PVD combined with staged construction of embankment was considered as a common technique to reduce both the time for full consolidation and the excess pore water pressure (Al-Soud 2016). A 3D software was used to analyze the embankment and the underlying soft soil at Basra region. The numerical analysis has shown that the PVD is very effective in accelerating the consolidation process and increasing the long-term stability of the embankment besides installing the PVD (1 m spacing) and leads to a rapid dissipation of most of the excess pore water pressure at the end of each stage. The length of the PVD sheets significantly accelerated the consolidation more than the spacing. A case study of quality management of PVD materials in the mega Changi East land reclamation project in the Republic of Singapore was presented in a technical report by Bo et al. (2015). According to this report, a good quality management system in PVD improvement works depends on the good field performance, and quality management of PVD material installation in ground improvement works in land reclamation projects was a critical task for designers, contractors, and the like.

Recently, the Bangladesh Railway (BR) was taken up to a decision to construct a new 32.4-km-long railway track along Kashiani–Gopalgang–Tungipara section. Along this track, the soft soil thickness varies from 5 to 16 m. PVD in triangular pattern was used to obtain quick consolidation settlement due to soft soil. This paper aims to discuss the soil profile of the railway project and the techniques used for soil improvement and presents analysis of the monitored settlement data.

2 Objective and Scope

The objectives of this study were to (a) perform comparative analysis of settlement time without using PVD and with the PVD method; (b) analyze the in situ test (i.e., standard penetration test, SPT) along with laboratory soil investigation to evaluate the soil compositions and parameters; (c) select an optimum design for PVD insertion, including depth of installation, spacing, grid pattern, and total number of PVD installed; (d) execute the PVD installation program effectively; (e) monitor the settlement, after PVD installation; and (f) compare before and after settlement time after PVD installation. The specific purposes of the study were to evaluate the soft soil improvement process using PVD at the project site, analyze the monitored settlement data, and give a statement whether the study was feasible or not.
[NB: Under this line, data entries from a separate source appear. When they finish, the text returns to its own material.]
(* ===== verification/JournalWriteSpec.v ===== *)
(** What debugfs writes into the journal is a log that recovery understands: the
    fields of the blocks, the blocks of a transaction, and where they are. *)

From S2P Require Import Prelude Crc CrcBe Journal Revoke Recovery RecoverySpec JournalWrite.

Local Open Scope Z_scope.

(** * Blocks of the size of the journal's *)

Section writer.
Context (j : journal_t).

Record writer_ok : Prop := {
  wo_blocksize : 1024 <= j_blocksize j < 2 ^ 30;
  wo_uuid : length (s_uuid (j_superblock j)) = 16%nat;
  wo_uuid_bytes : bytes_ok (s_uuid (j_superblock j));
  wo_seed : is_u32 (j_csum_seed j)
}.

Context (W : writer_ok).

Record blk_ok (b : block) : Prop := { bo_length : Z.of_nat (length b) = j_blocksize j; bo_bytes : bytes_ok b }.

Lemma splice_ok b off bs : 0 <= off -> off + Z.of_nat (length bs) <= j_blocksize j -> bytes_ok bs -> blk_ok b -> blk_ok (splice b (Z.to_nat off) bs).
Proof.
  intros H1 H2 Hb [Hl Hy]. constructor; [rewrite length_splice; lia|]. unfold splice. apply bytes_ok_app. split; [by apply bytes_ok_take|].
  apply bytes_ok_app. split; [done|by apply bytes_ok_drop].
Qed.

Lemma be_encode_bytes n z : bytes_ok (be_encode n z).
Proof. unfold be_encode. apply Forall_reverse, le_encode_bytes. Qed.

Lemma be_put_ok n off z b : 0 <= off -> off + Z.of_nat n <= j_blocksize j -> blk_ok b -> blk_ok (be_put n off z b).
Proof. intros H1 H2 H. apply splice_ok; rewrite ?length_be_encode; [done|done|apply be_encode_bytes|done]. Qed.

Lemma zeros_ok : blk_ok (replicate (Z.to_nat (j_blocksize j)) 0).
Proof. constructor; [rewrite length_replicate; destruct W; lia|]. by apply Forall_replicate. Qed.

(** The blocks agree on their first [n] bytes. *)
Definition prefix (n : Z) (b b' : block) : Prop := take (Z.to_nat n) b = take (Z.to_nat n) b'.

Lemma prefix_trans n b1 b2 b3 : prefix n b1 b2 -> prefix n b2 b3 -> prefix n b1 b3.
Proof. apply eq_trans. Qed.

Lemma prefix_le n m b b' : m <= n -> prefix n b b' -> prefix m b b'.
Proof.
  intros H E. unfold prefix in *. replace (take (Z.to_nat m) b) with (take (Z.to_nat m) (take (Z.to_nat n) b)) by (rewrite take_take; f_equal; lia).
  rewrite E, take_take. f_equal. lia.
Qed.

Lemma prefix_splice n off bs b : 0 <= off -> n <= off -> off <= j_blocksize j -> blk_ok b -> prefix n b (splice b (Z.to_nat off) bs).
Proof. intros H1 H2 H3 [Hl _]. unfold prefix. rewrite take_splice by lia. done. Qed.

Lemma prefix_put n m off z b : 0 <= off -> n <= off -> off <= j_blocksize j -> blk_ok b -> prefix n b (be_put m off z b).
Proof. apply prefix_splice. Qed.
3 Non-Productive Workcode Project Description and Geology of the Site

3.1 Project Description

Bangladesh Railway had started construction work of a new BG track along Kashiani–Gopalganj section (BRTC, 2016). Construction of the 32.4-km railway embankment of the project site resting on soft soil requiring soil treatment was the major challenge for this project. The latitude and longitude of the site are between 23.20° N and 23° 13′ N and between 89.80° E and 89° 42′ E, respectively. The location and alignment of the site are presented in Figs. 1 and 2, respectively.

Fig. 1
figure 1

Project locations on the map

Fig. 2
figure 2

The alignment of the project section

3.2 Geology

The geology of the project site comprises of Deltaic silt and Paludal deposits. Geologically, the site comprises of light-gray to gray, fine sandy silt to clayey silt. Fine overbank sediments are deposited by distributaries in flood basins. Moreover, this site consists of gray or bluish-gray clay, black herbaceous peat, and yellowish-gray silt. Alternating beds of peat and peaty clay are common in sills and large structurally controlled depressions; peat is thickest in deeper parts.

4 Geotechnical Subsurface Condition

The subsurface investigation work included execution of 52 borings extending to the depth of 15.0 to 19.5 m, performance of the required field and laboratory tests, evaluation of the bearing capacity, and finally recommending for the safe and appropriate type of foundation suited to the subsoil conditions. Boreholes were drilled vertically using the wash boring technique. A detailed laboratory investigation carried out on disturbed and undisturbed tube samples collected from the 52 boreholes is described in Table 1. The density and stiffness characteristics of the subsoil layers in the boreholes were measured by performing the SPT. The SPT value with soil composition of all the bore logs along the alignment is presented in Table 2. The thickness of soft compressible layers (silty clay, clayey silt, and fine silty sand) varied from 4.5 to 16.0 m as can be seen from Table 3. Four bore log samples at different depths (15, 16.5, 18, and 19.5 m respectively) along the alignment are shown in Fig. 3. Based on the provided elevations (RL) of existing ground and embankment top, the height of the embankment fill was found to vary from 0.9 to 10.74 m. Considering the variation of fill height and the thickness of the soft compressible layer, total length of the track alignment was divided into 18 sections for the design of PVD spacing and stage construction of embankments.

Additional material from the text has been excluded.